Established in March 2020, the National Cabinet looked to be a great initiative.
Facing the most significant national and global crisis since World War 2, it looked like the heads of government could cut through any inefficiencies of the century-old federal system.
However, it has looked weak in the daily circuses of COVID press conferences, with journalists playing sport by provoking trading of insults and playing up apparent inconsistencies.
Our recent poll asking Australians about leaders who inspire them had a surprising result: The top-nominated leader was Angela Merkel. Angela Merkel adopted an optimistic mindset seeing opportunity in drawing the old West and East Germany together. On the international platforms of the G8, G20 and the EU, she was brilliant at pulling people together in conversation. She had 16 years in office; in the same period, Australia had 6 Prime Ministers.
Optimism owes more to mindset, life experience, faith, and family than to politics or economics; it is the fuel that drives people and the foundation upon which leaders build greatness.
Building a more optimistic nation or community requires leadership that fosters and generates a mindset for collaboration and harvesting the essence of the community’s optimism.
Scott Morrison and Anthony Albanese are on record as optimists. Scott Morrison, in particular, talks about Australians as an optimistic people.
The time of COVID fear and anxiety has to be put behind us.

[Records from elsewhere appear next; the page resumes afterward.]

Lemma evolves_grown w w' : evolves guar w w' → grown w w'.
Proof.
  induction 1 as [w|w1 w2 w3 (j & Hg) _ IH]; [reflexivity|]. etransitivity; [|exact IH]. by eapply guar_grown.
Qed.

(** An operation that changes tables only. *)
Lemma sound_set_db w d : sound w → tables_step (db w) d → sound (set_db d w).
Proof.
  intros [] Hs. split; cbn; try done.
  - by apply Hs.
  - by etransitivity.
  - intros g Hg. destruct (granted_row0 g Hg) as (r & Hr & Hc). exists r. split; [|done].
    eapply elem_of_prefix; [|apply Hs]. done.
  - intros p Hp. destruct (paid_claimed0 p Hp) as [at_ Ha]. exists at_.
    eapply elem_of_prefix; [|apply Hs]. done.
Qed.

Lemma guar_set_db i w d : tables_step (db w) d → guar i w (set_db d w).
Proof. intros Hs. split; cbn; [done|apply added_none..]. Qed.
End Worlds.

Lemma kept_set_db `{Collation, Storage} i w d : tables_step (db w) d → kept i w (set_db d w).
Proof. intros Hs. split; [by split|done..]. Qed.

(** ** The rules *)

Section Rules.
Context `{CO : Collation, ST : Storage} (d0 : tables) (i : nat).
Context (K : world → world → Prop) `{!PreOrder K} (kept_K : ∀ w w', kept i w w' → K w w').

(** Run from [w] as thread [i], the action keeps the invariant and the guarantee, ends in [K]
    of where it began, and its answer satisfies [P]. *)
Definition does {E A} (m : act E A) (P : Prelude.result E A → world → Prop) (w : world) : Prop :=
  ensures (@perform _) (sound d0) guar i m (fun r w' => sound d0 w' ∧ K w w' ∧ P r w') w.

Lemma does_ret {E A} (r : Prelude.result E A) (P : Prelude.result E A → world → Prop) w :
  sound d0 w → P r w → does (sync r) P w.
Proof. intros Hw HP. split; [done|]. split; [reflexivity|done]. Qed.

Lemma does_mono {E A} (m : act E A) (P P' : Prelude.result E A → world → Prop) w :
  does m P w → (∀ r w', sound d0 w' → K w w' → P r w' → P' r w') → does m P' w.
Proof. intros Hd HP. eapply ensures_mono; [exact Hd|]. naive_solver. Qed.

(** From a later world. *)
Lemma does_from {E A} (m : act E A) P w w' : K w w' → does m P w' →
  ensures (@perform _) (sound d0) guar i m (fun r w2 => sound d0 w2 ∧ K w w2 ∧ P r w2) w'.
Proof.
  intros Hk Hd. eapply ensures_mono; [exact Hd|]. intros r w2 (Hs & Hk' & HP).
  split; [done|]. split; [by transitivity w'|done].
Qed.

Lemma does_seq {E E' A B} (m : act E A) (f : Prelude.result E A → act E' B) P w :
  does m (fun r => does (f r) P) w → does (prog_seq m f) P w.
Proof.
  intros Hd. apply ensures_seq. eapply ensures_mono; [exact Hd|]. intros r w' (Hs & Hk & Hf). by apply does_from.
Qed.

Lemma does_bind {E A B} (m : act E A) (f : A → act E B) P w :
  does m (fun r w' => match r with Ok a => does (f a) P w' | Throw e => P (Throw e) w' end) w → does (m ≫= f) P w.
Proof.
  intros Hd. apply does_seq. eapply does_mono; [exact Hd|]. intros [a|e] w' Hs Hk HP; [done|]. by apply does_ret.
Qed.

Lemma does_catch {E E' A} (m : act E A) (h : E → act E' A) P w :
  does m (fun r w' => match r with Ok a => P (Ok a) w' | Throw e => does (h e) P w' end) w → does (catch m h) P w.
Proof.
  intros Hd. apply does_seq. eapply does_mono; [exact Hd|]. intros [a|e] w' Hs Hk HP; [|done]. by apply does_ret.
Qed.

Lemma does_rethrow {E E' A} (f : E → E') (m : act E A) P w :
  does m (fun r w' => P (match r with Ok a => Ok a | Throw e => Throw (f e) end) w') w → does (rethrow f m) P w.
Proof.
  intros Hd. apply does_catch. eapply does_mono; [exact Hd|]. intros [a|e] w' Hs Hk HP; [done|]. by apply does_ret.
Qed.

(** A check or a computation, then the rest. *)
Lemma does_sync_bind {E A B} (r : Prelude.result E A) (f : A → act E B) P w :
  sound d0 w → (∀ a, r = Ok a → does (f a) P w) → (∀ e, r = Throw e → P (Throw e) w) → does (sync r ≫= f) P w.
Proof.
  intros Hw Hok Hth. apply does_bind, does_ret; [done|]. destruct r as [a|e]; [by apply Hok|by apply Hth].
Qed.

(** An operation, what it may do to the world, and what follows it after the others moved. *)
Lemma does_perform {E A X} (o : op X) (k : X → act E A) P w :
  sound d0 w →
  (∀ c x w', perform i o c w = (x, w') →
     sound d0 w' ∧ guar i w w' ∧ K w w' ∧ ∀ w2, kept i w' w2 → sound d0 w2 → does (k x) P w2) →
  does (Do o k) P w.
Proof.
  intros Hw Hp c. destruct (perform i o c w) as [x w'] eqn:Hrun. destruct (Hp c x w' Hrun) as (Hs & Hg & Hk & Hd).
  split; [done|]. split; [done|]. intros w2 Hr Hs2. apply rely_kept in Hr. apply does_from; [|by apply Hd].
  transitivity w'; [done|by apply kept_K].
Qed.

(** An operation that only asks. *)
Lemma does_ask {E A X} (o : op X) (k : X → act E A) P w :
  (∀ c, (perform i o c w).2 = w) → sound d0 w →
  (∀ x w', sound d0 w' → kept i w w' → K w w' → does (k x) P w') →
  does (Do o k) P w.
Proof.
  intros Ho Hw Hk. apply does_perform; [done|]. intros c x w' Hp. specialize (Ho c). rewrite Hp in Ho. cbn in Ho. subst w'.
  split_and!; [done| |reflexivity|by auto].
  split; [reflexivity|apply added_none..].
Qed.

Lemma autocommit_cases {A} env (s : tables → Prelude.result sql_error (A * tables)) d r d' :
  autocommit env s d = (r, d') →
  (∃ a, s d = Ok (a, d') ∧ r = Ok a) ∨ (∃ e, r = Throw e ∧ (d' = d ∨ ∃ a, s d = Ok (a, d'))).
Proof.
  unfold autocommit. destruct (s d) as [[a d1]|e]; [|intros [= <- <-]; eauto].
  destruct (refused env 0); [|naive_solver]. intros [= <- <-]. destruct (landed env 0); eauto 6.
Qed.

It’s time for a shared vision for a future built from an optimistic mindset that reframes challenges as opportunities rather than constraints, which brings people together on the journey and is aligned to new possibilities that are limited only by individual and collective imaginations.
In short, a future where optimism is the fuel for a better normal.
Victor Perton is the Director of The Centre for Optimism. He served 18 years in the Victorian Parliament; He is a former Victorian Commissioner to the Americas and worked as a Senior Adviser to the Australian G20 presidency.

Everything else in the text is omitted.